> [The task]: Please print the entries below exactly, from the line with "apply release_effect in" through the line with "new_candidate_batches true demo_ingested", including both of those lines and leaving out all others.

Top of Extracted records

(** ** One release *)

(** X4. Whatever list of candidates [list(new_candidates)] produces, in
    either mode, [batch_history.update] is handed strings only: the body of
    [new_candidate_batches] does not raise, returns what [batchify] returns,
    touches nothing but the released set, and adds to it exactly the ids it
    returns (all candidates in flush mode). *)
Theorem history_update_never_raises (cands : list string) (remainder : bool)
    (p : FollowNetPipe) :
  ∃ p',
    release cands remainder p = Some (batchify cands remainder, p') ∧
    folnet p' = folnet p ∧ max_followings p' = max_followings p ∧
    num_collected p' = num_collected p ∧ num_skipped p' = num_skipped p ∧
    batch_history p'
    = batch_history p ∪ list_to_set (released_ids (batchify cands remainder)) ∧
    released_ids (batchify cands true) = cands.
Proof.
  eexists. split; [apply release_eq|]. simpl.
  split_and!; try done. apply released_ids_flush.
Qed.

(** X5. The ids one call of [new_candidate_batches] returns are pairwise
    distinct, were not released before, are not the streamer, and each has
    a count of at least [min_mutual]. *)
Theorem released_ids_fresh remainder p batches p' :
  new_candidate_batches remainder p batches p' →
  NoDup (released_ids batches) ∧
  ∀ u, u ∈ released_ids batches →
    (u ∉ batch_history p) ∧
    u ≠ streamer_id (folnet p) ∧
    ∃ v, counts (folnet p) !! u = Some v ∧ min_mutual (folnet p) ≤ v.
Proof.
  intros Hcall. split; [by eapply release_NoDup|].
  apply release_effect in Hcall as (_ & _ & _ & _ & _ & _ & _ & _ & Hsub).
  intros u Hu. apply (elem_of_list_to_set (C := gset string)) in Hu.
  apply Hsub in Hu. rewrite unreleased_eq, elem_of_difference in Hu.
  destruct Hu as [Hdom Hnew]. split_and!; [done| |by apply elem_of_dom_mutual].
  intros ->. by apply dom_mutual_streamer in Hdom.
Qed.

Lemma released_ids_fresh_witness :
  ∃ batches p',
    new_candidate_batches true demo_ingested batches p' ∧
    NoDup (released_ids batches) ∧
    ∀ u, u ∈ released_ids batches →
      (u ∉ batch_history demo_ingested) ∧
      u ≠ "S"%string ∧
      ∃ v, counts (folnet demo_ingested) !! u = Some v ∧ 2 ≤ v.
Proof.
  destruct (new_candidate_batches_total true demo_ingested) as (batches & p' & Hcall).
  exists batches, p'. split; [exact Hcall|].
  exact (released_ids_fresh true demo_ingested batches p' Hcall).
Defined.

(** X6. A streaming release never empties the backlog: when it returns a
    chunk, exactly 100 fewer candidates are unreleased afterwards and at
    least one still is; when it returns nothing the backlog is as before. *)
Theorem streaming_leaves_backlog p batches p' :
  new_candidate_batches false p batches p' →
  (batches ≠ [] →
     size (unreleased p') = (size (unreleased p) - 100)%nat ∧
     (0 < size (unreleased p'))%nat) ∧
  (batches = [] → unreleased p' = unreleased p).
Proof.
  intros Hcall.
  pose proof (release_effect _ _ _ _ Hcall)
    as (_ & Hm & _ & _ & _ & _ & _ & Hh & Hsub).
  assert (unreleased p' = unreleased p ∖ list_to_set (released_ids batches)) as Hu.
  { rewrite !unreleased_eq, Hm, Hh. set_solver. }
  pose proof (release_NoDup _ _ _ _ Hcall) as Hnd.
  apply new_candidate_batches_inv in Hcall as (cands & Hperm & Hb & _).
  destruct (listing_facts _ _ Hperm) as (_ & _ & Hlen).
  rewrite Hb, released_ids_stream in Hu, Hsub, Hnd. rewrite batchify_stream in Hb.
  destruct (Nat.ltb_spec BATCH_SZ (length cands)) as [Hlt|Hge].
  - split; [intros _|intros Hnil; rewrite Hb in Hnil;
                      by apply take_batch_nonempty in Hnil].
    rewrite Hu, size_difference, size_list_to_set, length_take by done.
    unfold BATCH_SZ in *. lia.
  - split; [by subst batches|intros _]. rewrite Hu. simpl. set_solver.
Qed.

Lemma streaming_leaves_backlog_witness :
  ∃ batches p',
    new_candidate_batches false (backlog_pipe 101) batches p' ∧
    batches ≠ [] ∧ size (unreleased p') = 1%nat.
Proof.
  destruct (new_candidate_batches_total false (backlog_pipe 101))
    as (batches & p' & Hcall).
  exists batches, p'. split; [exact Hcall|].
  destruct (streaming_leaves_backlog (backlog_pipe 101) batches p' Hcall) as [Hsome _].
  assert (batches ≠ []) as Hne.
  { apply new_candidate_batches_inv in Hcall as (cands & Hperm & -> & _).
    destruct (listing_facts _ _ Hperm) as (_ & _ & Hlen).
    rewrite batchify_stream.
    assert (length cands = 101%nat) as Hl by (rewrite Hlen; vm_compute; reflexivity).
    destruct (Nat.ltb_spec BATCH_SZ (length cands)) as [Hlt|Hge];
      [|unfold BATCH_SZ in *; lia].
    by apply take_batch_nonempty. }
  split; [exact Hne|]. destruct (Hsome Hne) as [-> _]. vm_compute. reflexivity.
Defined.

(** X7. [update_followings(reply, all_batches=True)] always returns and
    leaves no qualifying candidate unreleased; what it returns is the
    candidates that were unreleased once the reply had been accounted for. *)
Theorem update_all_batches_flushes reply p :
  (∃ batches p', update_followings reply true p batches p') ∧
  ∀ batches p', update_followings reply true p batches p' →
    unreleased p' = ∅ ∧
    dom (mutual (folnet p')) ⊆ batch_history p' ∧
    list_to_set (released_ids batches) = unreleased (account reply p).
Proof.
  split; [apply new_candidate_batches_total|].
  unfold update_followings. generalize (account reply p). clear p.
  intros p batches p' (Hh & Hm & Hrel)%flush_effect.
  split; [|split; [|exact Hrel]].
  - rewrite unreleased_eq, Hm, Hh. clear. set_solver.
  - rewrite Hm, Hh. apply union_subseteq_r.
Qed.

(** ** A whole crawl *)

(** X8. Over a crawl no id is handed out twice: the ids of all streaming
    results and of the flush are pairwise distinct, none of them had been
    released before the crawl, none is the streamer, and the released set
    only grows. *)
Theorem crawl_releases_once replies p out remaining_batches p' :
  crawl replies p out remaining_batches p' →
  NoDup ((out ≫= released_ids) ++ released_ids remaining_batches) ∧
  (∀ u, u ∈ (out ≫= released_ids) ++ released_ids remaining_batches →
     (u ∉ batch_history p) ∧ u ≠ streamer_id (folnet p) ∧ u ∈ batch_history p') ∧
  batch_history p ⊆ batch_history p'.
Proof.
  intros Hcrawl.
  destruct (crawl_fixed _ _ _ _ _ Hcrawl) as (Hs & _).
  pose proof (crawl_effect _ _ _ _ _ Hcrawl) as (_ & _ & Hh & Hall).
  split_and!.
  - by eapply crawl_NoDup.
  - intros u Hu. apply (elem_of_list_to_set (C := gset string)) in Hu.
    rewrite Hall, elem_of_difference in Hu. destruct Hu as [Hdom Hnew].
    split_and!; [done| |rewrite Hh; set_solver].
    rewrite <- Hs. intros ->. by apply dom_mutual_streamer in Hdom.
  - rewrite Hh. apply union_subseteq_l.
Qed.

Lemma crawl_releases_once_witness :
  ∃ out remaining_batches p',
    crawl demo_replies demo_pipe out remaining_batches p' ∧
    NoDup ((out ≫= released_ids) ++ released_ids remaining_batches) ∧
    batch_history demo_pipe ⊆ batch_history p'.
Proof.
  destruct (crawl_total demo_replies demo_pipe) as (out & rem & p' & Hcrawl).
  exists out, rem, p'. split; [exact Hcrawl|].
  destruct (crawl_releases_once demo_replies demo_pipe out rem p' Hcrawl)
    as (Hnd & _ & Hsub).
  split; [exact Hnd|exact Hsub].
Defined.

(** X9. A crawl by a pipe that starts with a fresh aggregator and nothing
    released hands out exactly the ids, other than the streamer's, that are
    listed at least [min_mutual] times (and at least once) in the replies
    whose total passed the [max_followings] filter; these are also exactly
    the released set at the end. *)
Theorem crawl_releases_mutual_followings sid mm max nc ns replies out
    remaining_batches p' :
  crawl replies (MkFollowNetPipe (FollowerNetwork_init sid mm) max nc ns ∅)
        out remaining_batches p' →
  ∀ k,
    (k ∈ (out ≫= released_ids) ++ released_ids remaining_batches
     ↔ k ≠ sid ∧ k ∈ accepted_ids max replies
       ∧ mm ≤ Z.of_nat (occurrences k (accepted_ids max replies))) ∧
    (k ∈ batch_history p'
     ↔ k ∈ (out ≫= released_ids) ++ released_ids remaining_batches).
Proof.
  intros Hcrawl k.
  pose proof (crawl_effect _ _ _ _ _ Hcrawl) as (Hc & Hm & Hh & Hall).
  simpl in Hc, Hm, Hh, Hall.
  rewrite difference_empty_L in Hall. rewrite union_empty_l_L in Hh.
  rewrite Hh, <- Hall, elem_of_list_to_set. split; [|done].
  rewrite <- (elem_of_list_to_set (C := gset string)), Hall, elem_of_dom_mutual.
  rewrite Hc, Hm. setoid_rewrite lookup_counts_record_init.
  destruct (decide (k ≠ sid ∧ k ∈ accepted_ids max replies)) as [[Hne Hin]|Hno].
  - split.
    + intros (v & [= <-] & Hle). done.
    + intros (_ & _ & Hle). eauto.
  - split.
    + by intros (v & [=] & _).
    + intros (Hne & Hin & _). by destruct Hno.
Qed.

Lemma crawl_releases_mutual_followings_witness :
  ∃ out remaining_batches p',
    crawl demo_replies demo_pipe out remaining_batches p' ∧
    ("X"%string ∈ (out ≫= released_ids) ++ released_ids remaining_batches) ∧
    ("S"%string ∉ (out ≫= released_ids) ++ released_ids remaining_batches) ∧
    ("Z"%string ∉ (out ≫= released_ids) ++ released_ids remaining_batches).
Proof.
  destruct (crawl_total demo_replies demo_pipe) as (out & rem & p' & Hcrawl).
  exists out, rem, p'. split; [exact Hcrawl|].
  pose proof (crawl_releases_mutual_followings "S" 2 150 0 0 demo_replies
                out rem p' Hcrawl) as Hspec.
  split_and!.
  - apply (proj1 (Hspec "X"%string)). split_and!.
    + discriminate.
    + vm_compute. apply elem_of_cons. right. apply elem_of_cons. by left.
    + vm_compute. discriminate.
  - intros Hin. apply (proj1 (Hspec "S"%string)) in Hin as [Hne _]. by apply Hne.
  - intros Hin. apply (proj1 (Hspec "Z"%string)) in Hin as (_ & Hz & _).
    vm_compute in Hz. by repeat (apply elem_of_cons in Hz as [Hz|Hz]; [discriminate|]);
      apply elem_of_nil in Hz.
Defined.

Bottom of Extracted records
Top of Extracted records

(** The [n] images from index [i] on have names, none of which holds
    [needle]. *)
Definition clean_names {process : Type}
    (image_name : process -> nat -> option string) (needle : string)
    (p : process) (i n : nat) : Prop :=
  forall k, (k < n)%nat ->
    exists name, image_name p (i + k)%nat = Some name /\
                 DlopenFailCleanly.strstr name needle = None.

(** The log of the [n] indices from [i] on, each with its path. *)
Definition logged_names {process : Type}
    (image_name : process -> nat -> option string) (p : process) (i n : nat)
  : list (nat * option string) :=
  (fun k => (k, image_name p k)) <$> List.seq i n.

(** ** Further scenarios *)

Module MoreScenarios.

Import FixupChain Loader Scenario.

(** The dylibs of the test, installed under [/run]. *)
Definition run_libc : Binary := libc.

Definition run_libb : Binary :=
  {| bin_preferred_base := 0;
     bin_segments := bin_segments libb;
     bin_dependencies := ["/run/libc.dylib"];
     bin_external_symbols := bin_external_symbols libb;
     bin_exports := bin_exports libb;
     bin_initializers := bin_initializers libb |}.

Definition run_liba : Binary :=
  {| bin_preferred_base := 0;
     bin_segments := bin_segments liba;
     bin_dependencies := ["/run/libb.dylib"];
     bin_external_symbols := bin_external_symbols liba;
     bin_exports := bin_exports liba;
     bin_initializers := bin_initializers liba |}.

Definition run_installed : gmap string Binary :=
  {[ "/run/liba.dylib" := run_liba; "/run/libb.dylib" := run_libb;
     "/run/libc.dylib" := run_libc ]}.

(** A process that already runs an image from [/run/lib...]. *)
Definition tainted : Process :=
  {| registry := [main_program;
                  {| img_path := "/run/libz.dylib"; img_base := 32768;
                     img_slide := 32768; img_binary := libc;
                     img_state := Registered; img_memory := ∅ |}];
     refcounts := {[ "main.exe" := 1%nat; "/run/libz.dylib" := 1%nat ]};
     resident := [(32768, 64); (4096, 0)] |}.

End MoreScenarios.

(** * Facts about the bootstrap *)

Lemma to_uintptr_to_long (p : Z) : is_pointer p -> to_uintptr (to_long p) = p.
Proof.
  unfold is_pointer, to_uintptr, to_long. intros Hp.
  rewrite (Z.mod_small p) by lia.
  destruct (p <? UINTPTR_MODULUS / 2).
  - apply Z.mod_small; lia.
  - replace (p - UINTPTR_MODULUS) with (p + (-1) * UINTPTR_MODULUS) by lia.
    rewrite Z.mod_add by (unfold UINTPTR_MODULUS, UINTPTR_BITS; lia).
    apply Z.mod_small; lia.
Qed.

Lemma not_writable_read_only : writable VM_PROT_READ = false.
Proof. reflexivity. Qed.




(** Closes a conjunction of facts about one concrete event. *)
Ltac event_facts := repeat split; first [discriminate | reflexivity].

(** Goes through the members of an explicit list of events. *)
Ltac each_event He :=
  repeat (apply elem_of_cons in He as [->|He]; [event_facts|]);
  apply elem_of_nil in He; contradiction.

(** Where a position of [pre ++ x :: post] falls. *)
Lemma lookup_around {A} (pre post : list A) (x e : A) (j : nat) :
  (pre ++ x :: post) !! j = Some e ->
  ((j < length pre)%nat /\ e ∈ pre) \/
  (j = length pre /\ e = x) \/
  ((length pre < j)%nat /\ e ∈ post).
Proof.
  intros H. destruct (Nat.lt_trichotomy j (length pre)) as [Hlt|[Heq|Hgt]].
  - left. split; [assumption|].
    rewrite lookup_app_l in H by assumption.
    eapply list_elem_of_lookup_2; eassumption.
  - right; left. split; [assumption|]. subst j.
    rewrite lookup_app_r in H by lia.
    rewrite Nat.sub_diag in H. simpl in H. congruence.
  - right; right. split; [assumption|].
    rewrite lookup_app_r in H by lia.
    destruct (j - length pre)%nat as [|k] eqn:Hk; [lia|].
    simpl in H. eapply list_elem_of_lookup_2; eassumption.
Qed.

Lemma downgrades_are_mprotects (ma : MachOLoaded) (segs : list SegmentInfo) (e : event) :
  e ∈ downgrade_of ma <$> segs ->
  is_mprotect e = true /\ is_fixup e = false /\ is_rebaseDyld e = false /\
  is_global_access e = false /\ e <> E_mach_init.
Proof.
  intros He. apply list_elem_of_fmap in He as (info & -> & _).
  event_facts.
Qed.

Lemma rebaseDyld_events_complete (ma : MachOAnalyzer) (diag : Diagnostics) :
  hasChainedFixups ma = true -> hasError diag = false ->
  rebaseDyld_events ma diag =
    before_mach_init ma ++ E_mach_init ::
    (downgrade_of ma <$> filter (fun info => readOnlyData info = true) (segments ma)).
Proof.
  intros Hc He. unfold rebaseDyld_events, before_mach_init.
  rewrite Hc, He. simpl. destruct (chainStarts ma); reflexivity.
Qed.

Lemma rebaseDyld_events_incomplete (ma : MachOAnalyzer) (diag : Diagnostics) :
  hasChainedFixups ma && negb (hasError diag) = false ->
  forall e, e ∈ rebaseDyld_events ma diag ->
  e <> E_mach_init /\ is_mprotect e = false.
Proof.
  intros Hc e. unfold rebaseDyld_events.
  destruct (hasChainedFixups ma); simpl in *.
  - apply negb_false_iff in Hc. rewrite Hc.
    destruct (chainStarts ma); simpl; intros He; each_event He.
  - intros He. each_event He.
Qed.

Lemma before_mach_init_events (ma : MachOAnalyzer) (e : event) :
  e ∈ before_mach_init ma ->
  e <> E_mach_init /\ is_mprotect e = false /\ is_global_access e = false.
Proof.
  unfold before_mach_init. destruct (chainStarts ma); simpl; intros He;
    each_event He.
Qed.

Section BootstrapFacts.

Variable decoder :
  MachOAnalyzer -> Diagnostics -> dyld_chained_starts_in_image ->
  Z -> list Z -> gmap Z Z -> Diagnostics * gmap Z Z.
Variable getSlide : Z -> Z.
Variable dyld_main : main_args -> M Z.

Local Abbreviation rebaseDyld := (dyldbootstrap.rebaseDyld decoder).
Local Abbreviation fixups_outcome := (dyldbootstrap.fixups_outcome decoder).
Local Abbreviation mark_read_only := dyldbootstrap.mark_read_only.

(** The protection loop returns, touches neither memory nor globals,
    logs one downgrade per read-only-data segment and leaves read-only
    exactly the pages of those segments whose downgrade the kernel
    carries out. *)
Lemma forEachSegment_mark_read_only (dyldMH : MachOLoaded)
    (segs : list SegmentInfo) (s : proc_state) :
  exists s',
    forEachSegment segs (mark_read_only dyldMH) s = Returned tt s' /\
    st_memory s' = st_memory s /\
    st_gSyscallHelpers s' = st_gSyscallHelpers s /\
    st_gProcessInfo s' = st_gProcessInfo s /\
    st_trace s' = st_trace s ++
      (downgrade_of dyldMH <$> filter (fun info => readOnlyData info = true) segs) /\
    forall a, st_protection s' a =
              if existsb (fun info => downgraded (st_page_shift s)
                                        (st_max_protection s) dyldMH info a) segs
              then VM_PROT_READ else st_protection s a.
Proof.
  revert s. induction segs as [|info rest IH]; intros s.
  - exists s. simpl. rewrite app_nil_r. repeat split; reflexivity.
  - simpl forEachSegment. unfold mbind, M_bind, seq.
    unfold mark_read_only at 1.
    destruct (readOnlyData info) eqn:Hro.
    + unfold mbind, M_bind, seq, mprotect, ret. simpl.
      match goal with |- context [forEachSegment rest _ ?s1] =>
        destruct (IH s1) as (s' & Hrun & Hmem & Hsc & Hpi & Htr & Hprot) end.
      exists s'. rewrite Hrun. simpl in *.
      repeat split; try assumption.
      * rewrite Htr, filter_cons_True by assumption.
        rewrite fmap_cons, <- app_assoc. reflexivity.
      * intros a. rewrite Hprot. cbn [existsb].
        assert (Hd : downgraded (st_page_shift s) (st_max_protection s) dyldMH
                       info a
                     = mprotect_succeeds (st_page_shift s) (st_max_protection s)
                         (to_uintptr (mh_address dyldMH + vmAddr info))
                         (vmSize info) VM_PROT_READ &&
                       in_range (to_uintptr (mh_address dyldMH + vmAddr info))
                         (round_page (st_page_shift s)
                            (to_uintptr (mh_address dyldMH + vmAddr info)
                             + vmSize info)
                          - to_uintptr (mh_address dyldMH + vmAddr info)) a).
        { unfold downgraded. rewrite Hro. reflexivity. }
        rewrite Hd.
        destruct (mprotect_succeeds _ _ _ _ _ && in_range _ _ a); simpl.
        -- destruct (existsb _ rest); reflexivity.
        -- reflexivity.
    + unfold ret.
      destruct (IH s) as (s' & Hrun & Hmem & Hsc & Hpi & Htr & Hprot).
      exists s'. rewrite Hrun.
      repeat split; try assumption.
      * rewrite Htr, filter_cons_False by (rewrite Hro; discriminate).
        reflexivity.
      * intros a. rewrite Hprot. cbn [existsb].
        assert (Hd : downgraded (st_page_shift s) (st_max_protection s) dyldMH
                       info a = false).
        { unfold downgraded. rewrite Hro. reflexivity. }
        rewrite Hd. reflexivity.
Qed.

Bottom of Extracted records
Top of Extracted records

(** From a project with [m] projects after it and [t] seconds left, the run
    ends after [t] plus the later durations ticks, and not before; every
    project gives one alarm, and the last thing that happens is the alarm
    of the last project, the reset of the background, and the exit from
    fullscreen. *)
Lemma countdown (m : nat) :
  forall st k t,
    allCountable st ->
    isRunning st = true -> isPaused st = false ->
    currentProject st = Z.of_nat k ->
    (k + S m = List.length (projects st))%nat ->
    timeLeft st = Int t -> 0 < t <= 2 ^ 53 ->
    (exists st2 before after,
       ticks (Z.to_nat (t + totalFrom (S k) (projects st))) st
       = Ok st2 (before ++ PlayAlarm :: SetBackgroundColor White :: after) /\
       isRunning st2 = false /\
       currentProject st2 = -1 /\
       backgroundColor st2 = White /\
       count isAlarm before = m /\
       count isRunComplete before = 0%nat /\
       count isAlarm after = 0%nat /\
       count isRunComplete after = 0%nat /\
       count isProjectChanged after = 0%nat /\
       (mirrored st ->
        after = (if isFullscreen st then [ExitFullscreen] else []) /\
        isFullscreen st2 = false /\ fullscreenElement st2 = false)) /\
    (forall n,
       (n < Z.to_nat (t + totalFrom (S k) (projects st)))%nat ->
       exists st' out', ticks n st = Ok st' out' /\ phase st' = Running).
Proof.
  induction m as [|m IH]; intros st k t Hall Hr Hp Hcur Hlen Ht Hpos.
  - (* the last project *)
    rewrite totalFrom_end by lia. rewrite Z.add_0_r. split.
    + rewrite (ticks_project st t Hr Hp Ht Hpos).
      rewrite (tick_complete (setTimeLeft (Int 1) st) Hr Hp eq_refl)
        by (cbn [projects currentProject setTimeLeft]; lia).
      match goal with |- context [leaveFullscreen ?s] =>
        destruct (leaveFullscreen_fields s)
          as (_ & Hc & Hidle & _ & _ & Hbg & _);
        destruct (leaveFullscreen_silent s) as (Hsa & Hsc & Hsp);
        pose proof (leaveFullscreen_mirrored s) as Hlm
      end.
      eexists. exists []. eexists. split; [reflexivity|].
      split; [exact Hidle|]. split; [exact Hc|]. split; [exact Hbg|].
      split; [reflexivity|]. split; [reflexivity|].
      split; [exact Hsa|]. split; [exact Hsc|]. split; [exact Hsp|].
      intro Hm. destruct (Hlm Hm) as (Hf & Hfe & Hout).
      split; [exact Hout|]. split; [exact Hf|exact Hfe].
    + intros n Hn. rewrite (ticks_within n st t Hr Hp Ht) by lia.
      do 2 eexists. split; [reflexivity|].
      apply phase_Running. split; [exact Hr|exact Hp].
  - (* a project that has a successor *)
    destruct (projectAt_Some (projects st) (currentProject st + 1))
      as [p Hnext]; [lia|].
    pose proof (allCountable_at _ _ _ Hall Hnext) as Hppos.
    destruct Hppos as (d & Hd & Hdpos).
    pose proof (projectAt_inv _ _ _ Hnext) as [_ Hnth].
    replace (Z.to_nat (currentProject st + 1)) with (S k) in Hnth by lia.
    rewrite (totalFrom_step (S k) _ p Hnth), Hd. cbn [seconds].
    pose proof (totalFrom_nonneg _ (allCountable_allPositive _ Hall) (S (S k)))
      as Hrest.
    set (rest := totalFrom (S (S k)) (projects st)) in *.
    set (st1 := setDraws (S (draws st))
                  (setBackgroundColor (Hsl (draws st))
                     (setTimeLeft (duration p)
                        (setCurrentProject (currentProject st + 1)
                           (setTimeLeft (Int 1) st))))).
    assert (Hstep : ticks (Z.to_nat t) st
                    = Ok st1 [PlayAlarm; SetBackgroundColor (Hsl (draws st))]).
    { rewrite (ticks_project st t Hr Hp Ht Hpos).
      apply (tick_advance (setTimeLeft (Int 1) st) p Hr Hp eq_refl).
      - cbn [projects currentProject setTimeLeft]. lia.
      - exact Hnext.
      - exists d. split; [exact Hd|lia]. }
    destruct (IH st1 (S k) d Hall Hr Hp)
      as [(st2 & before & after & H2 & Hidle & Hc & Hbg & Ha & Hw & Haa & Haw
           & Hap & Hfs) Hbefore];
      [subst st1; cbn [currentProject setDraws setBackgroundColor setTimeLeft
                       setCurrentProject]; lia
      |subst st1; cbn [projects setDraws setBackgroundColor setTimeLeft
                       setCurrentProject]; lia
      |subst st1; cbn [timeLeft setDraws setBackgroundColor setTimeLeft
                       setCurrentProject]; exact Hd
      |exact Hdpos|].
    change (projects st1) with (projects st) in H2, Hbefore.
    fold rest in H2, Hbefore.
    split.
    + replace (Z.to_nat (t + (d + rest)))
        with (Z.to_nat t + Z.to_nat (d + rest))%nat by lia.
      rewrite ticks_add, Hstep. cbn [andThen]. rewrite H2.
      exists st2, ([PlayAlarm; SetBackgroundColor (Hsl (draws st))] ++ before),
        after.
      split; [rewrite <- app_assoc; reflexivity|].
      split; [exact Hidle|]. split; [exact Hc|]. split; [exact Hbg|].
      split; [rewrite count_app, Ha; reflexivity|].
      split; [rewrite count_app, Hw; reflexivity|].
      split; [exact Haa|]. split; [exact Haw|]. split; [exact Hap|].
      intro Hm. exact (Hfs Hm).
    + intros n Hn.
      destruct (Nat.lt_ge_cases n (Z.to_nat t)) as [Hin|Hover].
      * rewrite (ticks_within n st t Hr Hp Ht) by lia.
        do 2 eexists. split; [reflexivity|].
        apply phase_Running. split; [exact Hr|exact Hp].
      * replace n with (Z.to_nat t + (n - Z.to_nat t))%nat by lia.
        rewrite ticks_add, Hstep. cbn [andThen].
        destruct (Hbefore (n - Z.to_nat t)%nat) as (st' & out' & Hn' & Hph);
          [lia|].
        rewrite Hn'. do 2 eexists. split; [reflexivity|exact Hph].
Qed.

Bottom of Extracted records

> [The answer]:
  apply release_effect in Hcall as (_ & _ & _ & _ & _ & _ & _ & _ & Hsub).
  intros u Hu. apply (elem_of_list_to_set (C := gset string)) in Hu.
  apply Hsub in Hu. rewrite unreleased_eq, elem_of_difference in Hu.
  destruct Hu as [Hdom Hnew]. split_and!; [done| |by apply elem_of_dom_mutual].
  intros ->. by apply dom_mutual_streamer in Hdom.
Qed.

Lemma released_ids_fresh_witness :
  ∃ batches p',
    new_candidate_batches true demo_ingested batches p' ∧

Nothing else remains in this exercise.